By the time I was five years old, I was already playing “live pitch” baseball and wearing number 7 just like Mickey did for the Yankees. I kept that number my whole career. I modeled my batting stance after him. I wanted to hit like Mickey. And even though he retired from baseball the same year I started playing, he will always be my “first favorite” player. For with that admiration came the hope that I would turn out a great ball player myself.
Part of the excitement we have in studying the Old Testament is the connection we feel to something ancient. I think it goes beyond just a desire to know history. We want to believe that God really does have a story He is telling from the beginning where we actually belong and play a part. So when we come to a story like Nehemiah, we want to know where it fits in the story God is telling, and why he would be singled out to illustrate this particular part of history—our history.

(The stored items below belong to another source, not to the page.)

Definition parse_requirements_token (token : RequirementsExecPolicyPatternTokenToml)
    (rule_index token_index : nat) : result RequirementsExecPolicyParseError PatternToken :=
  let invalid reason := Err (InvalidPatternToken rule_index token_index reason) in
  match tok_token token, tok_any_of token with
  | Some single, None =>
      if is_empty (trim single) then invalid (lit "token cannot be empty") else Ok (Single single)
  | None, Some alternatives =>
      if is_empty alternatives then invalid (lit "any_of cannot be empty")
      else if existsb (fun alt => is_empty (trim alt)) alternatives
      then invalid (lit "any_of cannot include empty tokens")
      else Ok (Alts alternatives)
  | Some _, Some _ => invalid (lit "set either token or any_of, not both")
  | None, None => invalid (lit "set either token or any_of")
  end.

(** One round of the loop over the rules. *)
Definition add_requirements_rule (rule_index : nat) (rule : RequirementsExecPolicyPrefixRuleToml)
    (rules_by_program : gmap str (list PrefixRule))
    : result RequirementsExecPolicyParseError (gmap str (list PrefixRule)) :=
  if match rt_justification rule with Some j => is_empty (trim j) | None => false end
  then Err (EmptyJustification rule_index)
  else if is_empty (rt_pattern rule) then Err (EmptyPattern rule_index)
  else
    pattern_tokens ← collect (imap (fun token_index token =>
      parse_requirements_token token rule_index token_index) (rt_pattern rule));
    decision ← match rt_decision rule with
               | Some AllowToml => Err (AllowDecisionNotAllowed rule_index)
               | Some decision => Ok (as_decision decision)
               | None => Err (MissingDecision rule_index)
               end;
    match pattern_tokens with
    | [] => Err (EmptyPattern rule_index)
    | first_token :: rest =>
        Ok (foldl (fun rules head =>
              multimap_insert head
                (mkRule (mkPattern head rest) decision (rt_justification rule)) rules)
            rules_by_program (alternatives first_token))
    end.

Fixpoint add_requirements_rules (rule_index : nat) (rules : list RequirementsExecPolicyPrefixRuleToml)
    (rules_by_program : gmap str (list PrefixRule))
    : result RequirementsExecPolicyParseError (gmap str (list PrefixRule)) :=
  match rules with
  | [] => Ok rules_by_program
  | rule :: rules =>
      rules_by_program ← add_requirements_rule rule_index rule rules_by_program;
      add_requirements_rules (S rule_index) rules rules_by_program
  end.

Definition to_policy (self : RequirementsExecPolicyToml)
    : result RequirementsExecPolicyParseError Policy :=
  if is_empty (prefix_rules self) then Err EmptyPrefixRules
  else
    rules_by_program ← add_requirements_rules 0 (prefix_rules self) ∅;
    Ok (policy_new rules_by_program).

Definition to_requirements_policy (self : RequirementsExecPolicyToml)
    : result RequirementsExecPolicyParseError RequirementsExecPolicy :=
  policy ← to_policy self; Ok (mkRequirementsPolicy policy).

(** ** Sources of requirements, from [config_requirements.rs] *)

(** The derived [PartialEq]; paths are equal when their components are. *)
Definition requirement_source_eqb (a b : RequirementSource) : bool :=
  match a, b with
  | SourceUnknown, SourceUnknown
  | SourceCloudRequirements, SourceCloudRequirements
  | SourceLegacyManagedConfigTomlFromMdm, SourceLegacyManagedConfigTomlFromMdm => true
  | SourceMdmManagedPreferences d k, SourceMdmManagedPreferences d' k' => (d =? d') && (k =? k')
  | SourceSystemRequirementsToml f, SourceSystemRequirementsToml f'
  | SourceLegacyManagedConfigTomlFromFile f, SourceLegacyManagedConfigTomlFromFile f' => path_eqb f f'
  | _, _ => false
  end.

Record Sourced (T : Type) : Type := mkSourced { sd_value : T; sd_source : RequirementSource }.
Arguments mkSourced {_} _ _.
Arguments sd_value {_} _.
Arguments sd_source {_} _.

(** ** Loading, from [core/src/exec_policy.rs] *)

Definition RULE_EXTENSION : str := lit "rules".

(** [Path::extension] *)
Definition extension (p : str) : option str :=
  f ← file_name p;
  match rsplit_once (ch ".") f with
  | Some (before, after) => if is_empty before then None else Some after
  | None => None
  end.

Inductive ExecPolicyError (IoError StarlarkError : Type) : Type :=
| ReadDir (dir : str) (source : IoError)
| ReadFile (path : str) (source : IoError)
| ParsePolicy (path : str) (source : Error StarlarkError).
Arguments ReadDir {_ _} dir source.
Arguments ReadFile {_ _} path source.
Arguments ParsePolicy {_ _} path source.

(** An entry of a directory; its type is asked for separately. *)
Record DirEntry (IoError : Type) : Type := mkDirEntry {
  de_path : str;
  de_is_file : result IoError bool;
}.
Arguments mkDirEntry {_} _ _.
Arguments de_path {_} _.
Arguments de_is_file {_} _.

Section Load.
Context {IoError StarlarkError : Type}.
Context (home_dir cwd : option str).
Context (shlex_split : str -> option (list str)) (try_join : list str -> option str)
        (debug_rule : PrefixRule -> str) (debug_match : RuleMatch -> str)
        (starlark_eval : str -> str -> result StarlarkError (list Builtin * option StarlarkError))
        (starlark_of : Error StarlarkError -> StarlarkError).
(** [fs::read_dir] with the entries [next_entry] gives, [fs::read_to_string],
    and [ErrorKind::NotFound] *)
Context (read_dir : str -> result IoError (list (result IoError (DirEntry IoError))))
        (read_to_string : str -> result IoError str)
        (is_not_found : IoError -> bool).
Context {Requirements RequirementsToml : Type}
        (exec_policy : Requirements -> option (Sourced RequirementsExecPolicy)).

Abbreviation Load := (result (ExecPolicyError IoError StarlarkError)).
Notation Stack := (@ConfigLayerStack Requirements RequirementsToml).

Definition policy_fingerprint (policy : Policy) : list str :=
  sort_by str_leb (concat (map (fun '(program, rules) =>
    map (fun rule => program ++ lit ":" ++ debug_rule rule) rules)
    (map_to_list (rules_by_program policy)))).

(** [PartialEq] of [RequirementsExecPolicy] *)
Definition requirements_policy_eqb (self other : RequirementsExecPolicy) : bool :=
  bool_decide (policy_fingerprint (rp_policy self) = policy_fingerprint (rp_policy other)).

Fixpoint collect_entries (dir : str) (entries : list (result IoError (DirEntry IoError)))
    (policy_paths : list str) : Load (list str) :=
  match entries with
  | [] => Ok policy_paths
  | entry :: entries =>
      entry ← map_err (ReadDir dir) entry;
      is_file ← map_err (ReadDir dir) (de_is_file entry);
      if match extension (de_path entry) with Some ext => ext =? RULE_EXTENSION | None => false end
         && is_file
      then collect_entries dir entries (policy_paths ++ [de_path entry])
      else collect_entries dir entries policy_paths
  end.

(** [Ord] on the paths of one directory: by their components. *)
Definition path_leb (p q : str) : bool :=
  strs_leb (map as_os_str (components p)) (map as_os_str (components q)).

Definition collect_policy_files (dir : str) : Load (list str) :=
  match read_dir dir with
  | Err err => if is_not_found err then Ok [] else Err (ReadDir dir err)
  | Ok entries =>
      policy_paths ← collect_entries dir entries [];
      Ok (sort_by path_leb policy_paths)
  end.

(** [config_folder.join(RULES_DIR_NAME)] *)
Definition rules_dir (folder : str) : str := abs_join home_dir folder RULES_DIR_NAME.

Definition is_user_or_project (name : ConfigLayerSource) : bool :=
  match name with User _ | Project _ => true | _ => false end.

Fixpoint collect_layer_policies (ignore : bool) (layers : list ConfigLayerEntry)
    (policy_paths : list str) : Load (list str) :=
  match layers with
  | [] => Ok policy_paths
  | layer :: layers =>
      if ignore && is_user_or_project (le_name layer)
      then collect_layer_policies ignore layers policy_paths
      else match config_folder layer with
           | Some folder =>
               layer_policy_paths ← collect_policy_files (rules_dir folder);
               collect_layer_policies ignore layers (policy_paths ++ layer_policy_paths)
           | None => collect_layer_policies ignore layers policy_paths
           end
  end.

Fixpoint parse_policies (parser : PolicyBuilder) (policy_paths : list str) : Load PolicyBuilder :=
  match policy_paths with
  | [] => Ok parser
  | path :: policy_paths =>
      contents ← map_err (ReadFile path) (read_to_string path);
      match parse home_dir cwd shlex_split try_join debug_rule debug_match starlark_eval starlark_of
              parser path contents with
      | (parser, Ok _) => parse_policies parser policy_paths
      | (_, Err source) => Err (ParsePolicy path source)
      end
  end.

Definition load_exec_policy (config_stack : Stack) : Load Policy :=
  policy_paths ← collect_layer_policies
    (st_ignore_user_and_project_exec_policy_rules config_stack)
    (get_layers config_stack LowestPrecedenceFirst false) [];
  parser ← parse_policies builder_new policy_paths;
  let policy := build parser in
  match exec_policy (st_requirements config_stack) with
  | None => Ok policy
  | Some requirements_policy => Ok (merge_overlay policy (rp_policy (sd_value requirements_policy)))
  end.

Definition load_exec_policy_with_warning (config_stack : Stack)
    : Load (Policy * option (ExecPolicyError IoError StarlarkError)) :=
  match load_exec_policy config_stack with
  | Ok policy => Ok (policy, None)
  | Err (ParsePolicy path source) => Ok (policy_empty, Some (ParsePolicy path source))
  | Err err => Err err
  end.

I hope that you have enjoyed the unfolding of Nehemiah’s story so far. This weekend we will continue to unfold it. Nehemiah sits chronologically at the end of Old Testament history, and at the beginning of what is known as the Intertestamental Period, those few silent centuries where mankind sat in darkness awaiting the great light that would come. Isaiah prophesied over 600 years before Jesus was born that such a “light” would come. We see throughout the Old Testament, even in those dark times, a faint flicker of hope, a “smoldering wick” as Isaiah described it.
So among the times and dates of historical figures and national superpowers, we see the rise and fall of men and their kingdoms as they point to the One whose kingdom will never end. That is the story God is telling, and that is the story where we find our deepest and truest selves. Simply, to enter God’s story is to find the purpose for why we were created.
On August 13, 1995, Mickey Mantle died inside the Baylor University Medical Center of Dallas, Texas. I was living in Dallas, two blocks away from the hospital at the time, and had just recently welcomed my first-born son home. I remember hearing about “The Mick’s” death and how he could’ve lived so much longer if he’d only lived so much wiser. While I wanted to emulate his life on the field, I learned as I grew older that I did not want to be like him off the field.
The Old Testament gives us heroes to witness. We see their humanity inside the tales of strengths and weaknesses. It’s our heroes, especially the Biblical ones, who remind us of just how frail we all are. These same heroes through dates and times tell us the truth about ourselves, our mortality against the backdrop of God’s immortality, our limitations under His omnipotence. These heroes are never greater than when they recognize this themselves. In our great weakness He has laid help on the Mighty One, our Savior, who has come between Creator and creature to make peace. This is His story, our peace, our song.